EXERCISE GOAL:
Needed from the entries below: every line that holds the word "true".

EXTRACTED ENTRIES:
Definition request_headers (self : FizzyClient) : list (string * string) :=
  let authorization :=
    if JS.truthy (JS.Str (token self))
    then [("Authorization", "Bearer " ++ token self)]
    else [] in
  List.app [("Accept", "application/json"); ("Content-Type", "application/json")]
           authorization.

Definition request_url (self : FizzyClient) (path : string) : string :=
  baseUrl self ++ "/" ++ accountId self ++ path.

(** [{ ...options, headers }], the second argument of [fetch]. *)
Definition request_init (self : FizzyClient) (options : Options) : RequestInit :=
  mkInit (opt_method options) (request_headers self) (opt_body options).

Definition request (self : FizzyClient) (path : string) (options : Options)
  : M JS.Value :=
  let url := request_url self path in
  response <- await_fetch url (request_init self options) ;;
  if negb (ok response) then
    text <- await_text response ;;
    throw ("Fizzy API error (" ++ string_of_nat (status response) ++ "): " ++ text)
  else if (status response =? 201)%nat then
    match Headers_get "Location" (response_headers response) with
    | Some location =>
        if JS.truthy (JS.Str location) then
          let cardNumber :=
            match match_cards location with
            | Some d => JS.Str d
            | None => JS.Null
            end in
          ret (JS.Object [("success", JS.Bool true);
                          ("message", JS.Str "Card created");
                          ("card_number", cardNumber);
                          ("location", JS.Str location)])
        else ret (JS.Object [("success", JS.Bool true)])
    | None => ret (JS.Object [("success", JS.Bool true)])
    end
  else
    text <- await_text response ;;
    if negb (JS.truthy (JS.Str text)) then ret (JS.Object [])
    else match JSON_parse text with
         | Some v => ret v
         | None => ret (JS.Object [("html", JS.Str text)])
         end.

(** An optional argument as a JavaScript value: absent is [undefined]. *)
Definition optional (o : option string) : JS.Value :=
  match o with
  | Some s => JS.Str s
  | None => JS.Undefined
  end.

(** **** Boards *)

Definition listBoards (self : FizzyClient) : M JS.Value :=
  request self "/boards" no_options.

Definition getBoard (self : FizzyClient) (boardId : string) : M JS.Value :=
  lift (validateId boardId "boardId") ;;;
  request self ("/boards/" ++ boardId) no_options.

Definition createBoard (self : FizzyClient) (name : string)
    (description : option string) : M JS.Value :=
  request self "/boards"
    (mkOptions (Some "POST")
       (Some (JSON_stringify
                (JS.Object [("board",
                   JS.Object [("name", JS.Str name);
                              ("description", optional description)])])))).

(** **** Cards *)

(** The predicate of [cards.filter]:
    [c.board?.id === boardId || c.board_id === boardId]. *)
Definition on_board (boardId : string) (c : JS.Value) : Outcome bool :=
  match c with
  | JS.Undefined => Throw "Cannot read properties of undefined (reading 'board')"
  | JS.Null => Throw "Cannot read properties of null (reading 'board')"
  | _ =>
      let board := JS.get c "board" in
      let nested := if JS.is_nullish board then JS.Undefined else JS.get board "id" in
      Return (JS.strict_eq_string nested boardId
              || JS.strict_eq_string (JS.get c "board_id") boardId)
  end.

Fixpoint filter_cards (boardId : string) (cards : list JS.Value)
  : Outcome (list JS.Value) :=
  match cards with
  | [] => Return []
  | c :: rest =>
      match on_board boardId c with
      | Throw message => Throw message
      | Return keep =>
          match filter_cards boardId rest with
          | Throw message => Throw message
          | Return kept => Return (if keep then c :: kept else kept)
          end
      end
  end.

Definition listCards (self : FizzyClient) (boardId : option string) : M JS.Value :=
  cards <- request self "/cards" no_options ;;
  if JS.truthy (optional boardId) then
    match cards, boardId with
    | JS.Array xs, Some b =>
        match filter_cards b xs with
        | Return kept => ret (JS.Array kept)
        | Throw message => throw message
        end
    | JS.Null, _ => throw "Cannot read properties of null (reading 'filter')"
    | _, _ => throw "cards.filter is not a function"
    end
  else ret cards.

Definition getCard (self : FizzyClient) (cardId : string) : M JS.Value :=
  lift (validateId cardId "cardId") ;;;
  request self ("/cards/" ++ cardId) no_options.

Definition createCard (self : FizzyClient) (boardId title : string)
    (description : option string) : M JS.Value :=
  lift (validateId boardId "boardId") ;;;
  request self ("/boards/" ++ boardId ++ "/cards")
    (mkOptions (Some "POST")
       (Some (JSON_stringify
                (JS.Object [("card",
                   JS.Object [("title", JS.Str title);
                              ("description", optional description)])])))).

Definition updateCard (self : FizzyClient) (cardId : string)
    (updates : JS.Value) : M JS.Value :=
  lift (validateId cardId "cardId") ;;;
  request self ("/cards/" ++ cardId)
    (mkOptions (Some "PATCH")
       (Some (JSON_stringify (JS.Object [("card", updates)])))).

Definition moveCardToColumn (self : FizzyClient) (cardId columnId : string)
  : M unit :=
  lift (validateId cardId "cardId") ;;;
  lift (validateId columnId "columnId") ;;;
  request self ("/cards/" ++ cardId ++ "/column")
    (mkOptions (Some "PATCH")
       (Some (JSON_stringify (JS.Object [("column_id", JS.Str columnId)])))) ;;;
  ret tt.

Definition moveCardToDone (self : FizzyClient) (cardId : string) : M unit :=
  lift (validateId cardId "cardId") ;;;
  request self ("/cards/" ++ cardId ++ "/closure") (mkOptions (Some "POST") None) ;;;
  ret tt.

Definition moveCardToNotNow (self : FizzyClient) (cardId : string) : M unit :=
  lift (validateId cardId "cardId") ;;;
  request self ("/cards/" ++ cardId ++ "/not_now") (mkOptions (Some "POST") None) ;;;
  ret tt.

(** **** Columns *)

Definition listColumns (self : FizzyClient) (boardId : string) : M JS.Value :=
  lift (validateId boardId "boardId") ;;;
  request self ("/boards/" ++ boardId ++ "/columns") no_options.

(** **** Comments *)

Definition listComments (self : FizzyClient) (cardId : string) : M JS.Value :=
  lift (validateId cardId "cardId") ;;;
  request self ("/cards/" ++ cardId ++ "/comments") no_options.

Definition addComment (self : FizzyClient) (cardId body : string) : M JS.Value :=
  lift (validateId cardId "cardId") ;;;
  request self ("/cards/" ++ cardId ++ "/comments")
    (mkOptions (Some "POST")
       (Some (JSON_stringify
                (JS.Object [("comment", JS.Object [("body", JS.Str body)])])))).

EXPECTED ANSWER:
          ret (JS.Object [("success", JS.Bool true);
        else ret (JS.Object [("success", JS.Bool true)])
    | None => ret (JS.Object [("success", JS.Bool true)])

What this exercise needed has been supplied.